Task prompt:
Below are the records; output them exactly from the first line through the line with "reading of a call is its argument. *)", stopping there.

Collected data entries:
BEGIN

(* ===== verification/MaildropLock.v ===== *)
(** * Exclusive maildrops (packages/store/src/maildrop-lock.ts, packages/core/src/maildrop-lock.ts)

    The lock of a POP3 session is a row of [maildrop_locks] with an owner and an expiry.  Every
    call is one or two SQL statements; servers share the table, so the statements of their calls
    interleave in any order.  A statement is atomic, the database being what it is; the clock
    reading of a call is its argument. *)

From S2P Require Import Prelude JsString Limits.

(** ** The table and the statements *)

Record LockRow := mkRow { owner : jsstr; expiresAt : Z }.
Abbreviation Locks := (gmap jsstr LockRow).

Definition DEFAULT_TTL_MS : Z := POP3_IDLE_TIMEOUT_MS * 2.
Definition REFRESH_DIVISOR : Z := 3.

Section Lock.
Context (ttlMs : Z).

Definition refreshIntervalMs : Z := Z.max 1 (ttlMs / REFRESH_DIVISOR).

(** The insert of [acquire]: whether a row was written. *)
Definition tryInsert (accountId o : jsstr) (now : Z) (t : Locks) : Locks * bool :=
  match t !! accountId with
  | None => (<[accountId := mkRow o (now + ttlMs)]> t, true)
  | Some _ => (t, false)
  end.

(** The guarded update of [acquire]. *)
Definition trySteal (accountId o : jsstr) (now : Z) (t : Locks) : Locks * bool :=
  match t !! accountId with
  | Some r => if expiresAt r <=? now then (<[accountId := mkRow o (now + ttlMs)]> t, true) else (t, false)
  | None => (t, false)
  end.

Definition acquire (accountId o : jsstr) (now : Z) (t : Locks) : Locks * bool :=
  let '(t, inserted) := tryInsert accountId o now t in
  if inserted then (t, true) else trySteal accountId o now t.

Definition refresh (accountId o : jsstr) (now : Z) (t : Locks) : Locks * bool :=
  match t !! accountId with
  | Some r => if owner r === o then (<[accountId := mkRow o (now + ttlMs)]> t, true) else (t, false)
  | None => (t, false)
  end.

Definition release (accountId o : jsstr) (t : Locks) : Locks :=
  match t !! accountId with
  | Some r => if owner r === o then delete accountId t else t
  | None => t
  end.

(** The rows that stay, and how many were deleted. *)
Definition sweepExpired (now graceMs : Z) (t : Locks) : Locks * Z :=
  let t' := filter (fun kv => now - graceMs < expiresAt kv.2) t in (t', Z.of_nat (size t) - Z.of_nat (size t')).

(** ** Interleaved statements *)

Inductive Stmt :=
| SInsert (accountId o : jsstr) (now : Z)
| SSteal (accountId o : jsstr) (now : Z)
| SRefresh (accountId o : jsstr) (now : Z)
| SRelease (accountId o : jsstr)
| SSweep (now graceMs : Z).

(** The clock reading of a statement. *)
Definition clockOf (s : Stmt) : option Z :=
  match s with
  | SInsert _ _ now | SSteal _ _ now | SRefresh _ _ now | SSweep now _ => Some now
  | SRelease _ _ => None
  end.

(** What the sessions were told: the leases of which an [acquire] or [refresh] said yes, until the
    session gives it back or a [refresh] says no. *)
Abbreviation Leases := (gmap (jsstr * jsstr) Z).

Definition told (accountId o : jsstr) (yes : bool) (until : Z) (keep : bool) (l : Leases) : Leases :=
  if yes then <[(accountId, o) := until]> l else if keep then l else delete (accountId, o) l.

Definition exec (s : Stmt) (st : Locks * Leases) : Locks * Leases :=
  let '(t, l) := st in
  match s with
  | SInsert a o now => let '(t', ok) := tryInsert a o now t in (t', told a o ok (now + ttlMs) true l)
  | SSteal a o now => let '(t', ok) := trySteal a o now t in (t', told a o ok (now + ttlMs) true l)
  | SRefresh a o now => let '(t', ok) := refresh a o now t in (t', told a o ok (now + ttlMs) false l)
  | SRelease a o => (release a o t, delete (a, o) l)
  | SSweep now graceMs => ((sweepExpired now graceMs t).1, l)
  end.

Definition execAll (ss : list Stmt) (st : Locks * Leases) : Locks * Leases := fold_left (fun st s => exec s st) ss st.

(** A lease is the one of the row, or it has run out by a clock reading already made. *)
Definition Backed (until : Z) (st : Locks * Leases) : Prop :=
  forall a o e, st.2 !! (a, o) = Some e -> st.1 !! a = Some (mkRow o e) \/ e <= until.

Definition fair (until : Z) (s : Stmt) : Prop :=
  (match clockOf s with Some now => now <= until | None => True end) /\
  (match s with SSweep _ graceMs => 0 <= graceMs | _ => True end).

Lemma Backed_told until a o n t t' l :
  Backed until (t, l) -> n = mkRow o (expiresAt n) -> t' = <[a := n]> t ->
  (forall o' e, l !! (a, o') = Some e -> o' = o \/ e <= until) ->
  Backed until (t', <[(a, o) := expiresAt n]> l).
Proof.
  intros HB Hn -> Hold a' o' e. cbn. destruct (decide ((a, o) = (a', o'))) as [[= -> ->]|Hne].
  - rewrite lookup_insert_eq. intros [= <-]. left. by rewrite lookup_insert_eq, <- Hn.
  - rewrite lookup_insert_ne by done. intros He. destruct (decide (a = a')) as [->|].
    + right. destruct (Hold _ _ He) as [->|]; done.
    + rewrite lookup_insert_ne by done. by apply HB.
Qed.

Lemma exec_backed until s st : fair until s -> Backed until st -> Backed until (exec s st).
Proof.
  destruct st as [t l]. intros [Hc Hg] HB. destruct s as [a o now|a o now|a o now|a o|now g]; cbn [exec clockOf] in *.
  - unfold tryInsert. destruct (t !! a) eqn:Ha; [done|]. cbn.
    apply (Backed_told until a o (mkRow o (now + ttlMs)) t); try done.
    intros o' e He. right. destruct (HB a o' e He) as [Hx|]; [cbn in Hx; congruence | done].
  - unfold trySteal. destruct (t !! a) as [r|] eqn:Ha; [|done]. destruct (Z.leb_spec (expiresAt r) now); [|done]. cbn.
    apply (Backed_told until a o (mkRow o (now + ttlMs)) t); try done.
    intros o' e He. right. destruct (HB a o' e He) as [Hx|]; [|done]. cbn in Hx. rewrite Ha in Hx. simplify_eq. cbn in *. lia.
  - unfold refresh. destruct (t !! a) as [r|] eqn:Ha.
    + destruct (seqb_spec (owner r) o) as [<-|Hne]; cbn.
      * apply (Backed_told until a (owner r) (mkRow (owner r) (now + ttlMs)) t); try done.
        intros o' e He. destruct (HB a o' e He) as [Hx|]; [|by right]. cbn in Hx. rewrite Ha in Hx. simplify_eq. by left.
      * intros a' o' e. cbn. intros [_ He]%lookup_delete_Some. by apply HB.
    + intros a' o' e. cbn. intros [_ He]%lookup_delete_Some. by apply HB.
  - intros a' o' e. cbn. intros [Hne He]%lookup_delete_Some. destruct (HB a' o' e He) as [Hx|]; [|by right]. left. cbn in Hx.
    unfold release. destruct (t !! a) as [r|] eqn:Ha; [|done].
    destruct (seqb_spec (owner r) o) as [<-|]; [|done].
    destruct (decide (a = a')) as [->|]; [simplify_eq; done | by rewrite lookup_delete_ne].
  - intros a' o' e He. cbn in *. destruct (HB a' o' e He) as [Hx|]; [|by right]. cbn in Hx.
    destruct (decide (now - g < e)) as [Hlt|Hge].
    + left. unfold sweepExpired. cbn. apply map_lookup_filter_Some. done.
    + right. lia.
Qed.

(** Whatever statements of whatever servers interleave in whatever order, two sessions never
    hold the same maildrop: of the leases the lock has granted and not taken back, at most one is
    still running at a time [until] that no clock reading has passed. *)
Theorem maildrop_exclusive (ss : list Stmt) (until : Z) (a o1 o2 : jsstr) (e1 e2 : Z) :
  Forall (fair until) ss ->
  let leases := snd (execAll ss (∅, ∅)) in
  leases !! (a, o1) = Some e1 -> leases !! (a, o2) = Some e2 -> until < e1 -> until < e2 -> o1 = o2.
Proof.
  intros Hss leases H1 H2 L1 L2.
  assert (HB : Backed until (execAll ss (∅, ∅))).
  { unfold execAll. assert (H0 : Backed until (∅, ∅)) by (intros ? ? ? H; cbn in H; by rewrite lookup_empty in H).
    revert H0. generalize (∅ : Locks, ∅ : Leases). clear -Hss. induction Hss as [|s ss Hs _ IH]; cbn; [done|].
    intros st H0. apply IH, exec_backed; done. }
  destruct (HB _ _ _ H1) as [R1|]; [|lia]. destruct (HB _ _ _ H2) as [R2|]; [|lia]. by rewrite R1 in R2; simplify_eq.
Qed.

(** [acquire] on its own says yes exactly when no running lease is in the way, so a lease that a
    crashed server left behind blocks the account no longer than its expiry; [refresh] says yes
    exactly to the owner of the row, so a session that lost its lease cannot commit deletions. *)
Theorem maildrop_acquire_exact (a o : jsstr) (now : Z) (t : Locks) :
  (snd (acquire a o now t) = true <-> match t !! a with Some r => expiresAt r <= now | None => True end) /\
  (snd (acquire a o now t) = true -> fst (acquire a o now t) !! a = Some (mkRow o (now + ttlMs))) /\
  (snd (refresh a o now t) = true <-> exists e, t !! a = Some (mkRow o e)) /\
  (forall o', o' <> o -> release a o (<[a := mkRow o' now]> t) = <[a := mkRow o' now]> t).
Proof.
  split_and!.
  - unfold acquire, tryInsert, trySteal. destruct (t !! a) as [r|] eqn:Ha; cbn; [|done]. rewrite Ha.
    destruct (Z.leb_spec (expiresAt r) now); cbn; split; (done || lia).
  - unfold acquire, tryInsert, trySteal. destruct (t !! a) as [r|] eqn:Ha; cbn; [|by rewrite lookup_insert_eq]. rewrite Ha.
    destruct (expiresAt r <=? now); cbn; [by rewrite lookup_insert_eq | done].
  - unfold refresh. destruct (t !! a) as [[w e]|]; cbn; [|split; [done | by intros [? ?]]].
    destruct (seqb_spec w o) as [->|Hne]; cbn; split; try done; [by eexists | intros [? [=]]; done].
  - intros o' Hne. unfold release. rewrite lookup_insert_eq. cbn. destruct (seqb_spec o' o); [done|done].
Qed.
End Lock.

Lemma maildrop_exclusive_witness :
  let a := js "acct" in let x := js "x" in let y := js "y" in
  let ss := [SInsert a x 0; SInsert a y 3; SSteal a y 3; SInsert a y 12; SSteal a y 12; SRefresh a x 13] in
  snd (execAll 10 ss (∅, ∅)) !! (a, y) = Some 22 /\ snd (execAll 10 ss (∅, ∅)) !! (a, x) = None /\ y = y.
Proof.
  intros a x y ss. split; [vm_compute; reflexivity|]. split; [vm_compute; reflexivity|].
  apply (maildrop_exclusive 10 ss 13 a y y 22 22); [|vm_compute; reflexivity|vm_compute; reflexivity|lia|lia].
  repeat constructor; cbn; lia.
Defined.

(** ** The lock within one process (packages/proto-pop3/src/server.ts) *)

Definition ipAcquire (accountId o : jsstr) (owners : gmap jsstr jsstr) : gmap jsstr jsstr * bool :=
  match owners !! accountId with Some _ => (owners, false) | None => (<[accountId := o]> owners, true) end.
Definition ipRefresh (accountId o : jsstr) (owners : gmap jsstr jsstr) : bool :=
  match owners !! accountId with Some w => w === o | None => false end.
Definition ipRelease (accountId o : jsstr) (owners : gmap jsstr jsstr) : gmap jsstr jsstr :=
  match owners !! accountId with Some w => if w === o then delete accountId owners else owners | None => owners end.

(** Forgetting the expiries, a lock table that has no expired row behaves as the lock within one process. *)
Definition ownersOf (t : Locks) : gmap jsstr jsstr := owner <$> t.

Lemma inprocess_refines (ttl : Z) (a o : jsstr) (now : Z) (t : Locks) :
  (forall r, t !! a = Some r -> now < expiresAt r) ->
  ownersOf (fst (acquire ttl a o now t)) = fst (ipAcquire a o (ownersOf t)) /\
  snd (acquire ttl a o now t) = snd (ipAcquire a o (ownersOf t)) /\
  snd (refresh ttl a o now t) = ipRefresh a o (ownersOf t) /\
  ownersOf (release a o t) = ipRelease a o (ownersOf t).
Proof.
  intros Hl. unfold ownersOf, acquire, tryInsert, trySteal, ipAcquire, refresh, ipRefresh, release, ipRelease.
  rewrite lookup_fmap. destruct (t !! a) as [r|] eqn:Ha; cbn.
  - rewrite Ha. specialize (Hl r eq_refl). rewrite (proj2 (Z.leb_gt _ _)) by done. cbn.
    destruct (owner r === o); cbn; split_and!; try done. by rewrite fmap_delete.
  - rewrite fmap_insert. done.
Qed.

END

Written answer:
(* ===== verification/MaildropLock.v ===== *)
(** * Exclusive maildrops (packages/store/src/maildrop-lock.ts, packages/core/src/maildrop-lock.ts)

    The lock of a POP3 session is a row of [maildrop_locks] with an owner and an expiry.  Every
    call is one or two SQL statements; servers share the table, so the statements of their calls
    interleave in any order.  A statement is atomic, the database being what it is; the clock
    reading of a call is its argument. *)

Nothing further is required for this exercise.